Given data:

(** * Cleaning pipeline of the Cambridge car-park usage notebook

    A shallow embedding of the data-wrangling cells of
    [cambridge_carpark_usage.ipynb]: the [ge_data] data frame is a value
    that every cell takes and returns, a cell that can raise returns in
    the monad [res].  The pandas calls the notebook makes ([pd.Categorical],
    [pd.to_datetime], [.str.strip], [.replace], [.astype('int64')],
    [.apply], [.loc]) are modelled on the column types that [pd.read_csv]
    produces for this file: [object] columns holding [str] and NaN, and
    [int64] columns.  A [float64] column (a numeric column with blanks or
    decimals) is outside the model.  A [str] is the sequence of its code
    points; the tables of whitespace and of decimal digits are those of
    Unicode 14.0. *)

From Stdlib Require Import ZArith NArith Ascii String List Bool Lia.
From stdpp Require Import base tactics option list strings.

Local Open Scope string_scope.
Local Open Scope Z_scope.

(** ** Exceptions and the result monad *)

Inductive exn :=
| KeyError | ValueError | TypeError | AttributeError
| OverflowError | OutOfBoundsDatetime.

Inductive res (A : Type) :=
| Ok (a : A)
| Raise (e : exn).
Arguments Ok {A} a.
Arguments Raise {A} e.

#[export] Instance res_ret : MRet res := fun A a => Ok a.
#[export] Instance res_bind : MBind res := fun A B f m =>
  match m with Ok a => f a | Raise e => Raise e end.
#[export] Instance res_fmap : FMap res := fun A B f m =>
  match m with Ok a => Ok (f a) | Raise e => Raise e end.

(** [mapM] of the notebook's element-wise operations: the first element
    that raises aborts the whole column operation. *)
Fixpoint traverse {A B} (f : A -> res B) (xs : list A) : res (list B) :=
  match xs with
  | [] => Ok []
  | x :: xs' => y ← f x; ys ← traverse f xs'; Ok (y :: ys)
  end.

(** ** Python strings *)

(** A [str] is the list of its code points.  [u] writes the [str] of an
    ASCII literal and [ch] the code point of an ASCII character. *)
Definition str : Type := list N.

Definition u (s : string) : str := map N_of_ascii (list_ascii_of_string s).
Definition ch (c : ascii) : N := N_of_ascii c.

#[export] Instance str_eq_dec : EqDecision str.
Proof. unfold str. apply _. Defined.

(** [a == b] *)
Fixpoint str_eqb (a b : str) : bool :=
  match a, b with
  | [], [] => true
  | x :: a', y :: b' => N.eqb x y && str_eqb a' b'
  | _, _ => false
  end.

(** [a <= b]: by code points, a prefix before what it begins. *)
Fixpoint str_leb (a b : str) : bool :=
  match a, b with
  | [], _ => true
  | _ :: _, [] => false
  | x :: a', y :: b' => N.ltb x y || (N.eqb x y && str_leb a' b')
  end.

(** [str.isspace] of one character: TAB, LF, VT, FF, CR, FS, GS, RS, US,
    the blank, NEL, the no-break space, the Ogham space mark, the spaces
    U+2000 to U+200A, the line and paragraph separators, the narrow
    no-break space, the medium mathematical space and the ideographic
    space. *)
Definition is_space (c : N) : bool :=
  let n := Z.of_N c in
  ((0x09 <=? n) && (n <=? 0x0D)) || ((0x1C <=? n) && (n <=? 0x20)) ||
  (n =? 0x85) || (n =? 0xA0) || (n =? 0x1680) ||
  ((0x2000 <=? n) && (n <=? 0x200A)) ||
  (n =? 0x2028) || (n =? 0x2029) || (n =? 0x202F) || (n =? 0x205F) ||
  (n =? 0x3000).

Fixpoint lstrip (s : str) : str :=
  match s with
  | c :: s' => if is_space c then lstrip s' else s
  | [] => []
  end.

Definition rstrip (s : str) : str :=
  rev (lstrip (rev s)).

(** [str.strip()] *)
Definition strip (s : str) : str := rstrip (lstrip s).

(** An ASCII digit, as the character classes [[0-9]] of a pattern know
    it. *)
Definition digit_val (c : N) : option Z :=
  let n := Z.of_N c in
  if (48 <=? n) && (n <=? 57) then Some (n - 48) else None.

(** The code points of the digits zero: every decimal digit of Unicode
    is one of the ten characters that begin at one of them. *)
Definition decimal_zeros : list Z :=
  [0x30; 0x660; 0x6F0; 0x7C0; 0x966; 0x9E6; 0xA66; 0xAE6; 0xB66; 0xBE6;
   0xC66; 0xCE6; 0xD66; 0xDE6; 0xE50; 0xED0; 0xF20; 0x1040; 0x1090;
   0x17E0; 0x1810; 0x1946; 0x19D0; 0x1A80; 0x1A90; 0x1B50; 0x1BB0;
   0x1C40; 0x1C50; 0xA620; 0xA8D0; 0xA900; 0xA9D0; 0xA9F0; 0xAA50;
   0xABF0; 0xFF10; 0x104A0; 0x10D30; 0x11066; 0x110F0; 0x11136; 0x111D0;
   0x112F0; 0x11450; 0x114D0; 0x11650; 0x116C0; 0x11730; 0x118E0;
   0x11950; 0x11C50; 0x11D50; 0x11DA0; 0x16A60; 0x16AC0; 0x16B50;
   0x1D7CE; 0x1D7D8; 0x1D7E2; 0x1D7EC; 0x1D7F6; 0x1E140; 0x1E2F0;
   0x1E950; 0x1FBF0].

(** A decimal digit, as [\d] of a pattern and [int()] know it. *)
Definition decimal (c : N) : option Z :=
  let n := Z.of_N c in
  match List.find (fun z => (z <=? n) && (n <=? z + 9)) decimal_zeros with
  | Some z => Some (n - z)
  | None => None
  end.

(** Digits of a decimal literal; an underscore is accepted between two
    digits only.  [seen] tells that the previous character was a digit. *)
Fixpoint digits_acc (acc : Z) (seen : bool) (s : str) : option Z :=
  match s with
  | [] => if seen then Some acc else None
  | c :: s' =>
      if N.eqb c (ch "_")
      then (if seen then digits_acc acc false s' else None)
      else match decimal c with
           | Some d => digits_acc (10 * acc + d) true s'
           | None => None
           end
  end.

(** The whitespace [int()] skips at both ends: TAB, LF, VT, FF, CR, the
    blank, and the whitespace above ASCII; not FS, GS, RS, US. *)
Definition int_space (c : N) : bool :=
  let n := Z.of_N c in
  ((0x09 <=? n) && (n <=? 0x0D)) || (n =? 0x20) || ((127 <=? n) && is_space c).

Fixpoint int_lstrip (s : str) : str :=
  match s with
  | c :: s' => if int_space c then int_lstrip s' else s
  | [] => []
  end.

Definition int_strip (s : str) : str :=
  rev (int_lstrip (rev (int_lstrip s))).

Definition int64_min : Z := - 2 ^ 63.
Definition int64_max : Z := 2 ^ 63 - 1.
Definition in_int64 (z : Z) : bool := (int64_min <=? z) && (z <=? int64_max).

(** [int(s)] for a [str]: surrounding whitespace, an optional sign, a
    decimal literal. *)
Definition py_int (s : str) : option Z :=
  match int_strip s with
  | c :: r =>
      if N.eqb c (ch "+") then digits_acc 0 false r
      else if N.eqb c (ch "-") then Z.opp <$> digits_acc 0 false r
      else digits_acc 0 false (c :: r)
  | [] => None
  end.

(** ** Data frame *)

(** The Python objects an [object] column holds here: [str], [int] (put
    there by [replace]) and the float NaN of a missing cell. *)
Inductive obj :=
| OStr (s : str)
| OInt (z : Z)
| ONaN.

What is being asked:
Check which lines of the entries hold the word "that", then please give only how many there are.

Task solution:
5